Ski,You did not know that millions of Germans were kicked out of places their families had lived for centuries at the end of the war? I suppose it is one of the great untold stories of WWII in English historiography of the war. The street I live on has its name because it was built to house ejectees from the Czech Sudetenland, a historically German area of the modern Czech Republic. All the place names in Czech have been changed from their German originals since the end of the war as well. It made doing research for my MA thesis a blast.
There's much that is not common knowledge regarding WWII. I remember reading that about 500,000 German POWs died in Western Allied camps during the winter of 1945-46. Quite a difference from the treatment German and Italian POWs received in the USA. They even got to ride on trains with the whites in the South when being transported from camp to camp.How the Germans and Soviets treated their POWs is much better known.
That last photo of the surrendering Japanese soldier is amazing. His story sounds really interesting, especially how he “befriended' the Japanese school-dropout.As for #25, I wonder why the German women were all smiling just months removed from the war.
My wife's uncle was captured in Stuttgart in late '44 and spent a year in an American POW camp in France. He has nothing but good things to say about Americans. The number of dead in allied captivity is 50,000. Still a lot but not as bad as the 2-3 million that died in Soviet camps.
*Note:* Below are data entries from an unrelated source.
(** The contents after operations, where [norm] is what is kept of a value. *)
Definition stored_op (c : contents) (op : Operation) : contents :=
  fun k => if decide (k = op_key op) then norm <$> op_value op else c k.
Definition stored_batch (c : contents) (tx : Batch) : contents := fold_left stored_op tx c.

(** What a layer says of a key, once it has been written to the value below. *)
Definition over_stored (s : KeyState Value.Value) (v : option Value.Value) : option Value.Value :=
  match s with Insert x => Some (norm x) | Delete => None | Unknown => v end.

(** The last word of a batch on a key. *)
Definition noted (tx : Batch) (k : Key.Key) (s : KeyState Value.Value) : KeyState Value.Value :=
  fold_left (fun s op => if decide (k = op_key op) then op_state op else s) tx s.

Lemma stored_noted tx k s v c : c k = over_stored s v -> stored_batch c tx k = over_stored (noted tx k s) v.
Proof.
  revert c s. induction tx as [|op tx IH]; intros c s Hc; [done|]. apply IH. unfold stored_op.
  case_decide; [by destruct op|done].
Qed.

Lemma applied_noted tx k s v c : c k = over s v -> apply_batch c tx k = over (noted tx k s) v.
Proof.
  revert c s. induction tx as [|op tx IH]; intros c s Hc; [done|]. apply IH. unfold apply_op.
  case_decide; [by destruct op|done].
Qed.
Scout, you may be right about the approx. 50,000 — yet the number claimed by Canadian writer Bacque in his book Other Losses ignited a controversy when he claimed up to a million German POWs died in Allied camps under Eisenhower's orders — well refuted by American historian Steven Ambrose who, if I remember had some credibility problems of his own in another area. Unfortunately, no exact documentation exists on how to separate the severely wounded and diseased on their way to certain death in captivity from those supposedly deliberately starved or had their medications and treatments withheld. I should have added "I read but do not necessarily believe." It was a bitter winter, there were food shortages throughout Germany and the formerly occupied countries, and the Displaced Persons often received priority of supplies. As we know, the numbers will be manipulated by those with specific agendas.
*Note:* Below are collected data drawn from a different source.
Definition raw_operation (o : Operation) : RawOperation :=
  match o with
  | OpInsert insert => RawInsert (raw_key_value insert)
  | OpDelete delete => RawDelete (raw_key delete)
  end.

Definition raw_transaction (tx : Batch) : list RawOperation := List.map raw_operation tx.

(** [RawTransaction::insert_raw] and [delete_raw]. *)
Definition insert_raw (self : list RawOperation) (location : Location) (key value : bytes) : list RawOperation :=
  self ++ [RawInsert (mkRawKeyValue location key value)].
Definition delete_raw (self : list RawOperation) (location : Location) (key : bytes) : list RawOperation :=
  self ++ [RawDelete (mkRawKey location key)].

(** The [Debug] name of an error. *)
Definition debug_error (e : ReaderError) : string :=
  match e with
  | MalformedData => "MalformedData"
  | UnexpectedEnd => "UnexpectedEnd"
  | UnreadData => "UnreadData"
  end.

Definition for_key (key : Key.Key) (bs : bytes) : outcome string Value.Value :=
  map_err debug_error
    match key with
    | Key.Meta _ => Value.Meta <$> from_bytes bytes_codec bs
    | Key.BlockHash _ => Value.BlockHash <$> from_bytes h256_codec bs
    | Key.BlockHeader _ => Value.BlockHeader <$> from_bytes header_codec bs
    | Key.BlockTransactions _ => Value.BlockTransactions <$> from_bytes (list_codec h256_codec) bs
    | Key.Transaction _ => Value.Transaction <$> from_bytes transaction_codec bs
    | Key.TransactionMeta _ => Value.TransactionMeta <$> from_bytes transaction_meta_codec bs
    | Key.BlockNumber _ => Value.BlockNumber <$> from_bytes u32_codec bs
    | Key.Configuration _ => Value.Configuration <$> from_bytes bytes_codec bs
    end.

End raw.

(** * The database *)

Section disk.
Context `{RocksDb} `{BitVec}.

Record Database := mkDatabase {
  dk_db : DB;
  cfs : list Column;
  write_opts : WriteOptions;
  read_opts : ReadOptions;
}.

(** [cfs[col as usize]]. *)
Definition column (self : Database) (col : Z) : outcome string Column := index (cfs self) (Z.to_nat col).

Definition batch_op (self : Database) (batch : WriteBatch) (op : RawOperation) : outcome string WriteBatch :=
  match op with
  | RawInsert (mkRawKeyValue LDB key value) => wb_put batch key value
  | RawInsert (mkRawKeyValue (LColumn col) key value) => cf ← column self col; wb_put_cf batch cf key value
  | RawDelete (mkRawKey LDB key) => wb_delete batch key
  | RawDelete (mkRawKey (LColumn col) key) => cf ← column self col; wb_delete_cf batch cf key
  end.

Fixpoint batch_all (self : Database) (batch : WriteBatch) (operations : list RawOperation) : outcome string WriteBatch :=
  match operations with
  | [] => Ok batch
  | op :: rest => batch ← batch_op self batch op; batch_all self batch rest
  end.

Definition raw_write (self : Database) (tx : list RawOperation) : outcome string Database :=
  batch ← batch_all self wb_new tx;
  db ← write_opt (dk_db self) batch (write_opts self);
  Ok (mkDatabase db (cfs self) (write_opts self) (read_opts self)).

Definition raw_get (self : Database) (key : RawKey) : outcome string (option bytes) :=
  match rk_location key with
  | LDB => get_opt (dk_db self) (rk_key key) (read_opts self)
  | LColumn col => cf ← column self col; get_cf_opt (dk_db self) cf (rk_key key) (read_opts self)
  end.

(** [impl KeyValueDatabase for Database]. *)
#[global] Instance disk_kv : KeyValueDatabase Database := {
  kv_write self tx := raw_write self (raw_transaction tx);
  kv_get self key :=
    value ← raw_get self (raw_key key);
    match value with
    | Some value => v ← for_key key value; Ok (Insert v)
    | None => Ok Unknown
    end;
}.

End disk.

(** * What the disk keeps *)

Section kept.
Context `{BitVec}.

(** A transaction is written without its witness data, and the spent bits are completed
    to whole bytes; the other values are read back as they were written. *)
Definition disk_norm (v : Value.Value) : Value.Value :=
  match v with
  | Value.Transaction tx => Value.Transaction (strip_witness tx)
  | Value.TransactionMeta meta => Value.TransactionMeta (reloaded meta)
  | v => v
  end.

(** The keys and the values with their fields in the ranges of their types. *)
Definition disk_key (k : Key.Key) : Prop :=
  match k with
  | Key.Meta key | Key.Configuration key => zlen (String.list_byte_of_string key) <= isize_max
  | Key.BlockHash number => uint 32 number
  | Key.BlockHeader hash | Key.BlockTransactions hash | Key.Transaction hash | Key.TransactionMeta hash
  | Key.BlockNumber hash => length hash = 32%nat
  end.

Definition disk_value (v : Value.Value) : Prop :=
  match v with
  | Value.Meta value | Value.Configuration value => zlen value <= isize_max
  | Value.BlockHash hash => length hash = 32%nat
  | Value.BlockHeader header => wf_header header
  | Value.BlockTransactions hashes =>
      Forall (fun h => length h = 32%nat) hashes /\ uint 64 (zlen hashes) /\ zlen hashes * 32 <= isize_max
  | Value.Transaction tx => wf_tx tx
  | Value.TransactionMeta meta => uint 32 (block_height meta) /\ zlen (bv_to_bytes (meta_bits meta)) <= isize_max
  | Value.BlockNumber number => uint 32 number
  end.

Lemma str_bytes_inj s s' :
  zlen (String.list_byte_of_string s) <= isize_max -> zlen (String.list_byte_of_string s') <= isize_max ->
  str_bytes s = str_bytes s' -> s = s'.
Proof.
  intros Hs Hs' He. rewrite <- (String.string_of_list_byte_of_string s), <- (String.string_of_list_byte_of_string s').
  f_equal. exact (@to_bytes_inj _ _ _ _ bytes_codec_laws 0 _ _ Hs Hs' He).
Qed.

Lemma raw_key_inj k k' : disk_key k -> disk_key k' -> raw_key k = raw_key k' -> k = k'.
Proof.
  intros Hk Hk' He. pose proof (f_equal rk_location He) as Hl. apply (f_equal rk_key) in He.
  destruct k, k'; try discriminate Hl; cbn [raw_key rk_key] in He; f_equal; first
    [by apply str_bytes_inj
    |exact (@to_bytes_inj _ _ _ _ (hash_codec_laws 31) 0 _ _ Hk Hk' He)
    |exact (@to_bytes_inj _ _ _ _ (uint_codec_laws 3) 0 _ _ Hk Hk' He)].
Qed.

Lemma raw_key_column k : exists n, rk_location (raw_key k) = LColumn (Z.of_nat n) /\ (n < 10)%nat.
Proof.
  destruct k; [exists 0%nat|exists 1%nat|exists 2%nat|exists 3%nat|exists 4%nat|exists 5%nat|exists 6%nat|exists 7%nat];
    (split; [reflexivity|lia]).
Qed.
Yeah, but...half of their relatives probably died, their homes and/or towns are dilapidated, the future of Germany is one of occupation...sort of bleak, I would think.
When I was stationed in Kaiserslautern Germany, February 1955-July 1956, there was a noticeable absence %-wise of men in their thirties and forties.
There still is, it seems at times that most German are in their 60s or 70s. It struck me the other day that I hardly ever see any children around except when school lets out or starts in the morning and that is mainly because the local school is right behind my house.
That last photo of the surrendering Japanese soldier is amazing. His story sounds really interesting, especially how he "befriended' the Japanese school-dropout.